** Data excerpts **
◇ ◇ ◇
Lemma trimStart_decompose (s : string) :
  exists ws, s = ws ++ trimStart s.
Proof.
  induction s as [|a s [ws IH]]; simpl.
  - now exists EmptyString.
  - destruct (isWhiteSpace a).
    + exists (String a ws). change (String a s = String a (ws ++ trimStart s)).
      now f_equal.
    + now exists EmptyString.
Qed.

Lemma trimEnd_decompose (s : string) :
  exists ws, s = trimEnd s ++ ws.
Proof.
  induction s as [|a s [ws IH]]; simpl.
  - now exists EmptyString.
  - destruct (trimEnd s) as [|b t] eqn:E.
    + destruct (isWhiteSpace a).
      * now exists (String a s).
      * exists ws. change (String a s = String a (EmptyString ++ ws)).
        now f_equal.
    + exists ws. change (String a s = String a (String b t ++ ws)).
      now f_equal.
Qed.

Lemma append_assoc (a b c : string) : (a ++ b) ++ c = a ++ (b ++ c).
Proof.
  induction a as [|x a IH]; [reflexivity|].
  change (String x ((a ++ b) ++ c) = String x (a ++ (b ++ c))).
  now f_equal.
Qed.

(** The trimmed line is a piece of the line: a marker found in the trimmed
    line occurs in the line. *)
Lemma includes_trim (line sub : string) :
  includes (trim line) sub = true -> includes line sub = true.
Proof.
  rewrite !includes_iff. intros (pre & post & H).
  destruct (trimStart_decompose line) as [ws1 H1].
  destruct (trimEnd_decompose (trimStart line)) as [ws2 H2].
  unfold trim in H. exists (ws1 ++ pre), (post ++ ws2).
  rewrite H1 at 1. rewrite H2 at 1. rewrite H.
  now rewrite !append_assoc.
Qed.

End StringFacts.

(** ** Line classifier *)

Section Classifier.

Variable p : CommentPatterns.

Lemma scanLine_blank (st : ScanState) (line : string) :
  isBlankLine line = true ->
  scanLine p st line =
  mkScan (S (blankLines st)) (commentLines st) (codeLines st)
         (inBlockComment st).
Proof. unfold scanLine, isBlankLine. now intros ->. Qed.

Lemma scanLine_nonblank (st : ScanState) (line : string) :
  isBlankLine line = false ->
  scanLine p st line =
  let r := blockStep p (inBlockComment st) (trim line) in
  if (if fst r then true else singleStep p (trim line)) then
    mkScan (blankLines st) (S (commentLines st)) (codeLines st) (snd r)
  else
    mkScan (blankLines st) (commentLines st) (S (codeLines st)) (snd r).
Proof.
  unfold scanLine, isBlankLine. intros ->.
  now destruct (blockStep p (inBlockComment st) (trim line)).
Qed.

(** Every iteration increments exactly one of the three counters. *)
Lemma scanLine_sum (st : ScanState) (line : string) :
  let st' := scanLine p st line in
  blankLines st' + commentLines st' + codeLines st' =
  S (blankLines st + commentLines st + codeLines st).
Proof.
  destruct (isBlankLine line) eqn:E.
  - rewrite (scanLine_blank _ _ E). simpl. lia.
  - rewrite (scanLine_nonblank _ _ E). simpl.
    case_verdict; simpl; lia.
Qed.

Lemma scanLines_sum (ls : list string) (st : ScanState) :
  let st' := scanLines p st ls in
  blankLines st' + commentLines st' + codeLines st' =
  blankLines st + commentLines st + codeLines st + length ls.
Proof.
  unfold scanLines. revert st.
  induction ls as [|line ls IH]; intros st; cbn [fold_left length].
  - cbv zeta. lia.
  - cbv zeta in *. rewrite IH.
    pose proof (scanLine_sum st line) as H. cbv zeta in H. lia.
Qed.
(** * The prize roulette mini app: wheel geometry, spin animation and the
      client's spin protocol (mini_app/static/script.js), with the award
      transaction of the server as the specification describes it.

    Numbers.  A JavaScript Number that carries an angle or a fraction of the
    animation is read as a real number: [Math.PI] is [PI], [+ - * /] are the
    field operations, [%] is the remainder of the truncated division,
    [Math.min] is [Rmin] and [Math.pow (x, 3)] is [x ^ 3].  Rounding of
    binary64 is outside this reading: an equation between angles that holds
    over the reals holds in the engine up to rounding only.  What is said
    of where the wheel comes to rest, modulo a turn, is therefore said of
    the doubles: the module [Binary64] evaluates the rotation target with
    the IEEE operations.  Prize amounts, array indices and the millisecond
    clock of [Date.now ()] are integers. *)

From Stdlib Require Import Reals ZArith List String Ascii Bool Arith.
From Stdlib Require Import Lia Lra Psatz.
From Stdlib Require Import DecimalString.
From Stdlib Require DecimalPos DecimalZ.
From Stdlib Require Import Floats.SpecFloat.
Import ListNotations.

Open Scope R_scope.

(** ** Arithmetic of JavaScript numbers *)

Module JsNumber.

(** Rounding toward zero, the quotient behind [%]. *)
Definition trunc (x : R) : Z :=
  if Rle_dec 0 x then Int_part x else (- Int_part (- x))%Z.

(** [x % m]: the result has the sign of the dividend. *)
Definition rem (x m : R) : R := x - IZR (trunc (x / m)) * m.

(** [String (n)] of an integral number, for the amounts the engine prints
    digit by digit: whole numbers below [1e21] that a double holds
    exactly. *)
Definition toString (n : Z) : string := NilZero.string_of_int (Z.to_int n).

End JsNumber.

(** What a call hands back: its value, or the exception it threw. *)
Inductive Exception := Error (name : string).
◇ ◇ ◇
** Exercise details **
Write out exactly the lines that fall from the line with "(** * The prize" to the line with "fraction of the" in the records above, keeping both ends.

** Response to this exercise **
(** * The prize roulette mini app: wheel geometry, spin animation and the
      client's spin protocol (mini_app/static/script.js), with the award
      transaction of the server as the specification describes it.

    Numbers.  A JavaScript Number that carries an angle or a fraction of the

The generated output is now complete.